* **Entries supplied**:
((
Lemma get_slot (m : MapData) (k : string) (v : Entry) :
  map_get k m = Some v -> exists i : nat, m !! i = Some (Some (k, v)).
Proof.
  induction m as [|[[k0 v0]|] m IH]; simpl; [done| |].
  - destruct (String.eqb k0 k) eqn:E.
    + apply String.eqb_eq in E. intros [= ->]. subst k0. by exists 0%nat.
    + intros H. destruct (IH H) as [i Hi]. by exists (S i).
  - intros H. destruct (IH H) as [i Hi]. by exists (S i).
Qed.

Lemma map_delete_slot_key (k : string) (m : MapData) (i : nat)
    (k' : string) (v' : Entry) :
  map_wf m -> map_delete k m !! i = Some (Some (k', v')) -> k' ≠ k.
Proof.
  intros Hwf Hi ->. apply slot_get in Hi.
  by rewrite map_get_delete_eq in Hi.
Qed.

(** ** The reconciler *)

Section Reconciler.
Context {N : Type} (handle : Handler N) (OWNER_WALLET : option string).

(** What a call of [processTransaction] does to the registry, and what it
    does not write. *)
Lemma process_registry_effect (score address : JsValue) (s : State) (n : N) :
  let r := run handle (Backend.processTransaction OWNER_WALLET score address)
               s n in
  (exists result, run_outcome r = Resolved result)
  /\ (pendingTransactions (run_state r) = pendingTransactions s
      \/ exists h nonce,
           pendingTransactions (run_state r)
           = map_set h (mkEntry nonce score address) (pendingTransactions s))
  /\ (forall h, ~ In (EvConsole (LogResending h)) (run_events r))
  /\ (forall h o, ~ In (EvReceipt h o) (run_events r)).
Proof.
  unfold Backend.processTransaction. cbn.
  settle handle.
  all: split; [eauto|]; split; [eauto|]; split; intros; split_events.
Qed.

Lemma run_retry_visit (txHash : string) (data : Entry) (foundPending : bool)
    (s : State) (n : N) :
  run handle (Backend.retry_visit OWNER_WALLET txHash data foundPending) s n
  = let (n1, o) := handle _ (GetTransactionReceipt txHash) n in
    emit (EvReceipt txHash o)
      match o with
      | Rejected e => mkRun s n1 [] [] (Rejected e)
      | Resolved None =>
          emit (EvConsole (LogResending txHash))
            (then_run
               (run handle
                  (Backend.processTransaction OWNER_WALLET
                     (entry_score data) (entry_address data)) s n1)
               (fun _ s' n' => mkRun s' n' [] [] (Resolved true)))
      | Resolved (Some _) =>
          emit (EvConsole (LogAlreadyConfirmed txHash))
            (mkRun (mkState (map_delete txHash (pendingTransactions s))
                            (usedNonces s))
                   n1 [] [] (Resolved foundPending))
      end.
Proof.
  unfold Backend.retry_visit. cbn -[Backend.processTransaction].
  destruct (handle _ (GetTransactionReceipt txHash) n) as [n1 [[rc|]|e]];
    cbn -[Backend.processTransaction]; try reflexivity.
  by rewrite run_bind.
Qed.

Lemma run_retry_loop (fuel index : nat) (foundPending : bool)
    (s : State) (n : N) :
  run handle (Backend.retry_loop OWNER_WALLET fuel index foundPending) s n
  = match map_iter_next (pendingTransactions s) index with
    | None => mkRun s n [] [] (Resolved (Some foundPending))
    | Some (index', (txHash, data)) =>
        match fuel with
        | O => mkRun s n [] [] (Resolved None)
        | S fuel' =>
            then_run
              (run handle
                 (Backend.retry_visit OWNER_WALLET txHash data foundPending)
                 s n)
              (fun foundPending' =>
                 run handle
                   (Backend.retry_loop OWNER_WALLET fuel' index'
                      foundPending'))
        end
    end.
Proof.
  destruct fuel; cbn -[Backend.retry_visit];
    destruct (map_iter_next (pendingTransactions s) index)
      as [[index' [txHash data]]|]; try reflexivity.
  cbn -[Backend.retry_visit]. apply run_bind.
Qed.

Lemma run_retryPendingTransactions (fuel : nat) (s : State) (n : N) :
  run handle (Backend.retryPendingTransactions OWNER_WALLET fuel) s n
  = emit (EvConsole LogChecking)
      (then_run (run handle (Backend.retry_loop OWNER_WALLET fuel 0 false) s n)
         (fun done s' n' =>
            match done with
            | None => mkRun s' n' [] [] (Resolved None)
            | Some foundPending =>
                mkRun s' n'
                  (if negb foundPending then [EvConsole LogNoPending] else [])
                  [] (Resolved (Some tt))
            end)).
Proof.
  unfold Backend.retryPendingTransactions. cbn -[Backend.retry_loop].
  rewrite run_bind. f_equal. unfold then_run.
  destruct (run_outcome (run handle (Backend.retry_loop _ fuel 0 false) s n))
    as [[[|]|]|e]; reflexivity.
Qed.


Section Pass.
Variable receipts : string -> Outcome (option Receipt).
Hypothesis receipts_static : answers_receipts handle receipts.

Lemma settled_after_delete (m : MapData) (index j : nat) (k : string)
    (v : Entry) :
  map_wf m -> settled receipts m index -> (index <= j)%nat ->
  m !! j = Some (Some (k, v)) ->
  (forall i, (index <= i < j)%nat -> m !! i = Some None) ->
  settled receipts (map_delete k m) (S j).
Proof.
  intros Hwf Hset Hle Hj Hgap i k' v' Hi Hlive.
  pose proof (map_delete_slot_key _ _ _ _ _ Hwf Hlive) as Hne.
  apply map_delete_slot in Hlive.
  destruct (decide (i < index)%nat) as [Hlt|Hge]; [by eapply Hset|].
  destruct (decide (i = j)) as [->|Hij]; [congruence|].
  rewrite Hgap in Hlive by lia. done.
Qed.

Lemma settled_after_set (m : MapData) (index j : nat) (k h : string)
    (v e : Entry) :
  settled receipts m index -> (index <= j)%nat ->
  m !! j = Some (Some (k, v)) ->
  (forall i, (index <= i < j)%nat -> m !! i = Some None) ->
  receipts k = Resolved None ->
  settled receipts m (S j) /\ settled receipts (map_set h e m) (S j).
Proof.
  intros Hset Hle Hj Hgap Hk.
  assert (settled receipts m (S j)) as Hnew.
  { intros i k' v' Hi Hlive.
    destruct (decide (i < index)%nat) as [Hlt|Hge]; [by eapply Hset|].
    destruct (decide (i = j)) as [->|Hij]; [congruence|].
    rewrite Hgap in Hlive by lia. done. }
  split; [done|].
  intros i k' v' Hi Hlive.
  apply map_set_slot in Hlive as [v'' Hlive].
  - by eapply Hnew.
  - apply lookup_lt_Some in Hj. lia.
Qed.

Lemma retry_loop_settles (fuel : nat) :
  forall (index : nat) (foundPending : bool) (s : State) (n : N) (b : bool),
    map_wf (pendingTransactions s) ->
    settled receipts (pendingTransactions s) index ->
    let r := run handle
               (Backend.retry_loop OWNER_WALLET fuel index foundPending) s n in
    run_outcome r = Resolved (Some b) ->
    map_wf (pendingTransactions (run_state r))
    /\ (forall i k v,
          pendingTransactions (run_state r) !! i = Some (Some (k, v)) ->
          receipts k = Resolved None)
    /\ (forall h, In (EvConsole (LogResending h)) (run_events r) ->
                  receipts h = Resolved None).
Proof.
  induction fuel as [|fuel IH]; intros index fp s n b Hwf Hset;
    cbv zeta; rewrite run_retry_loop;
    destruct (map_iter_next (pendingTransactions s) index)
      as [[index' [k v]]|] eqn:Hnext.
  1, 3: try discriminate.
  2, 3: cbn; intros _; split; [done|]; split; [|done];
        intros i k v Hlive;
        destruct (decide (i < index)%nat) as [Hlt|Hge]; [by eapply Hset|];
        exfalso; eapply map_iter_next_None; [exact Hnext| |exact Hlive]; lia.
  all: apply map_iter_next_Some in Hnext as (j & -> & Hle & Hj & Hgap).
  all: rewrite run_retry_visit.
  all: pose proof (receipts_static k n) as Hk.
  all: destruct (handle _ (GetTransactionReceipt k) n) as [n1 o].
  all: cbn in Hk; subst o.
  all: destruct (receipts k) as [[rc|]|e] eqn:Hrk.
  - unfold then_run. cbn. intros Hout.
    destruct (IH (S j) fp
                (mkState (map_delete k (pendingTransactions s)) (usedNonces s))
                n1 b (map_wf_delete k _ Hwf)
                (settled_after_delete _ _ _ _ _ Hwf Hset Hle Hj Hgap) Hout)
      as (H1 & H2 & H3).
    split; [exact H1|]. split; [exact H2|].
    intros h [Heq|[Heq|Hin]]; try discriminate. by apply H3.
  - pose proof (process_registry_effect (entry_score v) (entry_address v) s n1)
      as ((result & Hres) & Hreg & Hnolog & _).
    cbv zeta in Hres, Hreg, Hnolog.
    remember (run handle (Backend.processTransaction OWNER_WALLET
                (entry_score v) (entry_address v)) s n1) as p eqn:Hp.
    clear Hp. unfold then_run. cbn. rewrite Hres. cbn. intros Hout.
    assert (map_wf (pendingTransactions (run_state p))
            /\ settled receipts (pendingTransactions (run_state p)) (S j))
      as [Hwf' Hset'].
    { destruct Hreg as [->|(h & nonce & ->)].
      - split; [done|].
        by eapply (settled_after_set _ index j k k v v).
      - split; [by apply map_wf_set|].
        by eapply (settled_after_set _ index j k h v). }
    destruct (IH _ _ _ _ _ Hwf' Hset' Hout) as (H1 & H2 & H3).
    split; [exact H1|]. split; [exact H2|].
    intros h [Heq|[Heq|Hin]]; try discriminate.
    + congruence.
    + rewrite app_nil_r in Hin. apply in_app_or in Hin as [Hin|Hin].
      * by apply Hnolog in Hin.
      * by apply H3.
  - unfold then_run. cbn. discriminate.
Qed.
))
* **Problem statement**: Search the listing for "option" and show every line where it occurs.

* **Expected output**:
Context {N : Type} (handle : Handler N) (OWNER_WALLET : option string).
Variable receipts : string -> Outcome (option Receipt).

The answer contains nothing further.